- A tentativa de Trump de tomar a Groenlândia criou fissuras entre o presidente e aliados de direita na Europa, que defendem soberania nacional.
- Trump recuou de ameaças de tomar a Groenlândia à força e de impor tarifas a países contrários, e também sinalizou recuo sobre críticas a tropas da Otan no Afeganistão.
- Pesquisas mostram que Trump é amplamente impopular na Europa, com 18% a 25% dos votos da direita radical considerando-o “inimigo da Europa”.
- Líderes de ultraconservadores na França, Alemanha e Itália criticaram a abordagem, enquanto alguns já haviam saudado Trump no passado; houve temor de retaliação e de descontentamento com políticas transatlânticas.
- Analistas apontam que a divisão pode afetar a estratégia de segurança nacional dos Estados Unidos e a cooperação com aliados europeus, especialmente em temas como imigração e soberania.
Donald Trump intensificou a discussão sobre Greenland, tentando forçar uma posição estratégica que provocou reação entre aliados de direita na Europa.
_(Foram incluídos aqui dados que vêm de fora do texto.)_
(** Trimming leaves nothing exactly when the text is white space only. *)
Lemma strip_empty (s : string) :
  Str.strip s = "" <-> whitespace_only s = true.
Proof.
  unfold Str.strip.
  destruct (lstrip_cases s) as [[W ->]|[W (c & r & -> & E)]]; rewrite W.
  - split; reflexivity.
  - split; [|discriminate]. intros H. destruct (rstrip_cons c r E H).
Qed.

Lemma truthy_empty (s : string) : Str.truthy s = false <-> s = "".
Proof. destruct s; simpl; split; congruence. Qed.

Lemma fold_concat (chunks : list string) (acc : string) :
  fold_left (fun reply chunk => reply ++ chunk) chunks acc
  = acc ++ Str.concat chunks.
Proof.
  unfold Str.concat. revert acc.
  induction chunks as [|c cs IH]; intros acc; simpl.
  - symmetry. apply string_app_nil_r.
  - change ("" ++ c) with c.
    rewrite IH. rewrite (IH c). apply string_app_assoc.
Qed.

Lemma concat_cons (c : string) (cs : list string) :
  Str.concat (c :: cs) = c ++ Str.concat cs.
Proof. unfold Str.concat at 1. simpl. apply fold_concat. Qed.

(** The chunks from position [k] of a reply of [n] words. *)
Lemma imap_chunks (words : list string) (k n : nat) :
  k + length words = n ->
  Str.concat
    (imap (fun i word =>
             word ++ (if (Z.of_nat (k + i) <? Z.of_nat n - 1)%Z
                      then " " else "")) words)
  = Str.join " " words.
Proof.
  revert k. induction words as [|w ws IH]; intros k Hn; [reflexivity|].
  cbn [imap]. rewrite concat_cons.
  rewrite (imap_ext _ (fun i word =>
     word ++ (if (Z.of_nat (S k + i) <? Z.of_nat n - 1)%Z then " " else ""))).
  2:{ intros i x _. simpl. replace (k + S i)%nat with (S (k + i)) by lia.
      reflexivity. }
  rewrite IH by (simpl in Hn; lia).
  destruct ws as [|w' ws'].
  - simpl in *. replace (Z.of_nat (k + 0) <? Z.of_nat n - 1)%Z with false.
    + rewrite !string_app_nil_r. reflexivity.
    + symmetry. apply Z.ltb_ge. lia.
  - replace (Z.of_nat (k + 0) <? Z.of_nat n - 1)%Z with true.
    + cbn [Str.join]. rewrite string_app_assoc. reflexivity.
    + symmetry. apply Z.ltb_lt. simpl in Hn. lia.
Qed.

(** The streamed chunks concatenate to the words joined by one space. *)
Lemma concat_llm_chunks (words : list string) :
  Str.concat (llm_chunks words) = Str.join " " words.
Proof. unfold llm_chunks. apply (imap_chunks words 0). reflexivity. Qed.

Lemma length_llm_chunks (words : list string) :
  length (llm_chunks words) = length words.
Proof. unfold llm_chunks. apply length_imap. Qed.

Lemma lookup_llm_chunks (words : list string) (i : nat) (w : string) :
  words !! i = Some w ->
  llm_chunks words !! i
  = Some (w ++ (if (S i <? length words)%nat then " " else "")).
Proof.
  intros H. unfold llm_chunks. rewrite list_lookup_imap, H. simpl.
  replace (Z.of_nat i <? Z.of_nat (length words) - 1)%Z
    with (S i <? length words)%nat; [reflexivity|].
  destruct (S i <? length words)%nat eqn:E; symmetry.
  - apply Nat.ltb_lt in E. apply Z.ltb_lt. lia.
  - apply Nat.ltb_ge in E. apply Z.ltb_ge. lia.
Qed.


(** ** Chunking *)

Lemma ceil_div_least (n k m : nat) :
  0 < k -> (n <= m * k <-> ceil_div n k <= m).
Proof.
  intros Hk. unfold ceil_div. split; intros H.
  - apply Nat.lt_succ_r, Nat.Div0.div_lt_upper_bound. nia.
  - pose proof (Nat.div_mod_eq (n + k - 1) k) as E.
    pose proof (Nat.mod_upper_bound (n + k - 1) k ltac:(lia)) as U.
    nia.
Qed.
A ofensiva incluiu declarações sobre uso de força e tarifas, além de críticas a tropas da Nato envolvidas no Afeganistão.
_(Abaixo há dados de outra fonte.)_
(** C7, amended: for a request whose [x-forwarded-prefix] header
    has the first token [tok], [validateRequest] raises the error of
    the prefix exactly when the checks before it pass (characters of
    the two host headers, port, protocol) and [tok] starts with two
    slashes or backslashes or has a piece, between slashes, backslashes
    and the ends, that is a dot or two dots; a rejected [tok] never
    lets the request through; [//evil] and [/app/../secret] are
    rejected and [/app] is not. *)
Theorem prefix_rule_in_validateRequest :
  forall parse_url request allowedHosts tok,
    header_token (headers request) "x-forwarded-prefix" = Some tok ->
    (validateRequest parse_url request allowedHosts = Throw PrefixError
     <-> (host_chars_fail request "host" = false
          /\ host_chars_fail request "x-forwarded-host" = false
          /\ port_fails request = false
          /\ proto_fails request = false
          /\ prefix_rejected tok = true))
    /\ (prefix_rejected tok = true ->
        exists e, validateRequest parse_url request allowedHosts = Throw e)
    /\ prefix_rejected "//evil" = true
    /\ prefix_rejected "/app/../secret" = true
    /\ prefix_rejected "/app" = false.
Proof.
  intros parse_url request allowedHosts tok Htok.
  assert (P : prefix_fails request = prefix_rejected tok).
  { unfold prefix_fails. rewrite Htok. destruct tok as [|c t]; [reflexivity|].
    cbn [rule_fails]. apply prefix_regex_spec. }
  rewrite validateRequest_cascade, P.
  split; [|split; [|repeat split]].
  - destruct (host_chars_fail request "host");
      [split; [discriminate | intros [? _]; discriminate]|].
    destruct (host_chars_fail request "x-forwarded-host");
      [split; [discriminate | intros [_ [? _]]; discriminate]|].
    destruct (port_fails request);
      [split; [discriminate | intros [_ [_ [? _]]]; discriminate]|].
    destruct (proto_fails request);
      [split; [discriminate | intros [_ [_ [_ [? _]]]]; discriminate]|].
    destruct (prefix_rejected tok); [tauto|].
    split; [|intros [_ [_ [_ [_ ?]]]]; discriminate].
    unfold url_step. destruct (parse_url (url request)) as [u|]; [|discriminate].
    destruct (isHostAllowed (hostname u) allowedHosts); discriminate.
  - intros ->.
    destruct (host_chars_fail request "host"); [eauto|].
    destruct (host_chars_fail request "x-forwarded-host"); [eauto|].
    destruct (port_fails request); [eauto|].
    destruct (proto_fails request); eauto.
Qed.

Lemma prefix_rule_in_validateRequest_witness :
  header_token (headers request_dot_segment) "x-forwarded-prefix"
  = Some "/app/../secret"
  /\ validateRequest Whatwg.parse request_dot_segment allowed_example
     = Throw PrefixError.
Proof.
  split; [reflexivity|].
  apply (proj1 (prefix_rule_in_validateRequest Whatwg.parse request_dot_segment
                  allowed_example "/app/../secret" eq_refl)).
  repeat split.
Defined.

(** ** Reading headers from the clone *)

Section Deferred.

Variable parse_url : string -> option URL.

Lemma verifyHostAllowed_eq (name value : string) (allowedHosts : list string) :
  verifyHostAllowed parse_url name value allowedHosts =
  match getFirstHeaderValue (Some (HString value)) with
  | Some (String _ _ as tok) => host_check parse_url name tok allowedHosts
  | _ => Return tt
  end.
Proof.
  unfold verifyHostAllowed, host_check, URL_canParse, new_URL.
  destruct (getFirstHeaderValue (Some (HString value))) as [[|c t]|];
    try reflexivity.
  destruct (parse_url ("http://" ++ String c t)) as [u|]; [|reflexivity].
  cbn [negb bind]. now destruct (isHostAllowed (hostname u) allowedHosts).
Qed.

Lemma validateHeader_eq (name : string) (value : option string)
      (allowedHosts : list string) (p : Promise) :
  validateHeader parse_url name value allowedHosts p =
  match value with
  | Some (String _ _ as v) =>
      if sensitive name
      then checked (verifyHostAllowed parse_url name v allowedHosts) tt p
      else (Return tt, p)
  | _ => (Return tt, p)
  end.
Proof.
  unfold validateHeader, sensitive, checked.
  destruct value as [[|c t]|]; try reflexivity.
  destruct (Set_has HOST_HEADERS_TO_VALIDATE (Js.toLowerCase name));
    [|reflexivity].
  cbn [negb].
  now destruct (verifyHostAllowed parse_url name (String c t) allowedHosts) as [[]|e].
Qed.

Lemma patched_get_eq (c : Patched) (name : string) (p : Promise) :
  patched_get parse_url c name p =
  match Headers.get (headers (clonedReq c)) name with
  | Some (String _ _ as v) =>
      if sensitive name
      then checked (verifyHostAllowed parse_url name v (allowedHosts_of c))
                   (Some v) p
      else (Return (Some v), p)
  | other => (Return other, p)
  end.
Proof.
  unfold patched_get.
  destruct (Headers.get (headers (clonedReq c)) name) as [[|a t]|];
    try reflexivity.
  cbn [truthy negb]. rewrite validateHeader_eq.
  destruct (sensitive name); [|reflexivity].
  now destruct (verifyHostAllowed parse_url name (String a t) (allowedHosts_of c)).
Qed.

Lemma patched_next_eq (c : Patched) (key value : string)
      (rest : list (string * string)) (p : Promise) :
  patched_next parse_url c ((key, value) :: rest) p =
  let '(r, p') :=
    match value with
    | String _ _ =>
        if sensitive key
        then checked (verifyHostAllowed parse_url key value (allowedHosts_of c))
                     (Some (key, value)) p
        else (Return (Some (key, value)), p)
    | EmptyString => (Return (Some (key, value)), p)
    end in
  (r, rest, p').
Proof.
  unfold patched_next. rewrite validateHeader_eq.
  destruct value as [|a t]; [reflexivity|].
  destruct (sensitive key); [|reflexivity].
  now destruct (verifyHostAllowed parse_url key (String a t) (allowedHosts_of c)).
Qed.

Lemma patched_values_eq (c : Patched) (p : Promise) :
  patched_values parse_url c p =
  checked (values_check parse_url c "host" ;; values_check parse_url c "x-forwarded-host")
          (Headers.values (headers (clonedReq c))) p.
Proof.
  assert (Step : forall name p0,
             sensitive name = true ->
             validateHeader parse_url name
               (Headers.get (headers (clonedReq c)) name) (allowedHosts_of c) p0
             = checked (values_check parse_url c name) tt p0).
  { intros name p0 H. rewrite validateHeader_eq. unfold values_check.
    rewrite H. now destruct (Headers.get (headers (clonedReq c)) name) as [[|a t]|]. }
  unfold patched_values, HOST_HEADERS_TO_VALIDATE. cbn [values_loop].
  rewrite (Step "host") by reflexivity.
  destruct (values_check parse_url c "host") as [[]|e]; cbn [checked bind]; [|reflexivity].
  rewrite (Step "x-forwarded-host") by reflexivity.
  now destruct (values_check parse_url c "x-forwarded-host") as [[]|e].
Qed.

(** The loop over the entries is a run of [next()] calls. *)
Lemma for_of_entries_next (c : Patched) (it : list (string * string))
      (p : Promise) :
  for_of_entries parse_url c it p =
  match patched_next parse_url c it p with
  | (Return None, _, p') => (Return [], p')
  | (Return (Some entry), rest, p') =>
      match for_of_entries parse_url c rest p' with
      | (Return l, p'') => (Return (entry :: l), p'')
      | (Throw e, p'') => (Throw e, p'')
      end
  | (Throw e, _, p') => (Throw e, p')
  end.
Proof.
  destruct it as [|[key value] rest]; [reflexivity|].
  cbn [for_of_entries patched_next].
  now destruct (validateHeader parse_url key (Some value) (allowedHosts_of c) p)
    as [[[]|e] p'].
Qed.

End Deferred.

(** ** Header names *)

Section Names.

(** The two ways of lower-casing differ on code units of 128 and
    more only, and neither brings one of those below 128. *)
Lemma lower_chars_agree (c : ascii) :
  Js.lower_char c = Headers.byte_lower_char c
  \/ ((128 <=? Js.code (Js.lower_char c))%nat = true
      /\ (128 <=? Js.code (Headers.byte_lower_char c))%nat = true).
Proof.
  destruct c as [[|] [|] [|] [|] [|] [|] [|] [|]];
    vm_compute; auto.
Qed.

Lemma lowercase_ascii_iff (s t : string) :
  is_ascii t = true ->
  (Js.toLowerCase s = t <-> Headers.byte_lowercase s = t).
Proof.
  revert t. induction s as [|c s IH]; intros [|d t] Ht; simpl;
    try (split; congruence).
  unfold is_ascii in Ht. simpl in Ht. apply andb_prop in Ht.
  destruct Ht as [Hd Ht]. specialize (IH t Ht).
  apply Nat.ltb_lt in Hd.
  destruct (lower_chars_agree c) as [E|[H1 H2]].
  - rewrite E. split; intros H; injection H as -> H; f_equal; now apply IH.
  - apply Nat.leb_le in H1, H2.
    split; intros H; injection H as <- _; lia.
Qed.

Lemma sensitive_same_name (name : string) :
  sensitive name
  = Headers.same_name name "host" || Headers.same_name name "x-forwarded-host".
Proof.
  unfold sensitive, Set_has, HOST_HEADERS_TO_VALIDATE, Headers.same_name.
  cbn [existsb]. rewrite orb_false_r.
  change (Headers.byte_lowercase "host") with "host".
  change (Headers.byte_lowercase "x-forwarded-host") with "x-forwarded-host".
  assert (Q : forall t, is_ascii t = true ->
              String.eqb (Js.toLowerCase name) t
              = String.eqb (Headers.byte_lowercase name) t).
  { intros t Ht. pose proof (lowercase_ascii_iff name t Ht) as I.
    destruct (String.eqb_spec (Js.toLowerCase name) t) as [E|N];
      destruct (String.eqb_spec (Headers.byte_lowercase name) t) as [E'|N'];
      tauto. }
  rewrite <- !Q by reflexivity. reflexivity.
Qed.

Lemma byte_lower_char_idem (c : ascii) :
  Headers.byte_lower_char (Headers.byte_lower_char c) = Headers.byte_lower_char c.
Proof.
  destruct c as [[|] [|] [|] [|] [|] [|] [|] [|]]; reflexivity.
Qed.

Lemma byte_lowercase_idem (s : string) :
  Headers.byte_lowercase (Headers.byte_lowercase s) = Headers.byte_lowercase s.
Proof.
  induction s as [|c s IH]; simpl; [reflexivity|].
  now rewrite byte_lower_char_idem, IH.
Qed.

Lemma get_same_name (h : Headers.t) (a b : string) :
  Headers.same_name a b = true -> Headers.get h a = Headers.get h b.
Proof.
  unfold Headers.same_name, Headers.get, Headers.values_of. intros E.
  apply String.eqb_eq in E.
  replace (filter (fun nv => Headers.same_name (fst nv) a) h)
    with (filter (fun nv => Headers.same_name (fst nv) b) h); [reflexivity|].
  apply filter_ext. intros nv. unfold Headers.same_name. now rewrite E.
Qed.

Lemma in_insert_name (k n : string) (l : list string) :
  In k (Headers.insert_name n l) <-> k = n \/ In k l.
Proof.
  induction l as [|m l IH]; simpl.
  - intuition congruence.
  - destruct (String.compare n m) eqn:C; simpl.
    + apply String.compare_eq_iff in C. subst m. intuition congruence.
    + intuition congruence.
    + rewrite IH. intuition congruence.
Qed.

Lemma in_names (k : string) (h : Headers.t) :
  In k (Headers.names h)
  <-> exists nv, In nv h /\ Headers.byte_lowercase (fst nv) = k.
Proof.
  unfold Headers.names. induction h as [|nv h IH]; simpl.
  - split; [tauto | intros [x [[] _]]].
  - rewrite in_insert_name, IH. split.
    + intros [->|[x [Hx E]]]; [exists nv; auto | exists x; auto].
    + intros [x [[<-|Hx] E]]; [left; congruence | right; eauto].
Qed.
A manobra gerou descontentamento entre setores do espectro nacionalista europeu, que antes saudavam a aliança com os Estados Unidos. Partidos de ultradireita em países como França, Alemanha, Itália e Espanha passaram a questionar a linha de cooperação promovida por Washington.
A mudança de tom ocorreu após Trump recuar de promessas de tomar a ilha por meio da força e de impor tarifas a países que resistissem. Ainda houve recuo público sobre as falas anteriores sobre tropas da Nato no Afeganistão, ampliando a tensão com aliados tradicionais.
A desigualdade entre apoio e crítica ficou evidente em reuniões parlamentares europeias, onde vozes de partidos de direita rejeitaram a coercão econômica exibida pelo governo americano. Executivos e líderes observaram com cautela as consequências para a cooperação transatlântica.
Entre os lideranças da UE, houve duras críticas de membros do campo conservador, que ainda defendem a soberania nacional. Entre eles, políticos de França, Alemanha e Itália destacaram a importância da autonomia europeia em relação aos Estados Unidos.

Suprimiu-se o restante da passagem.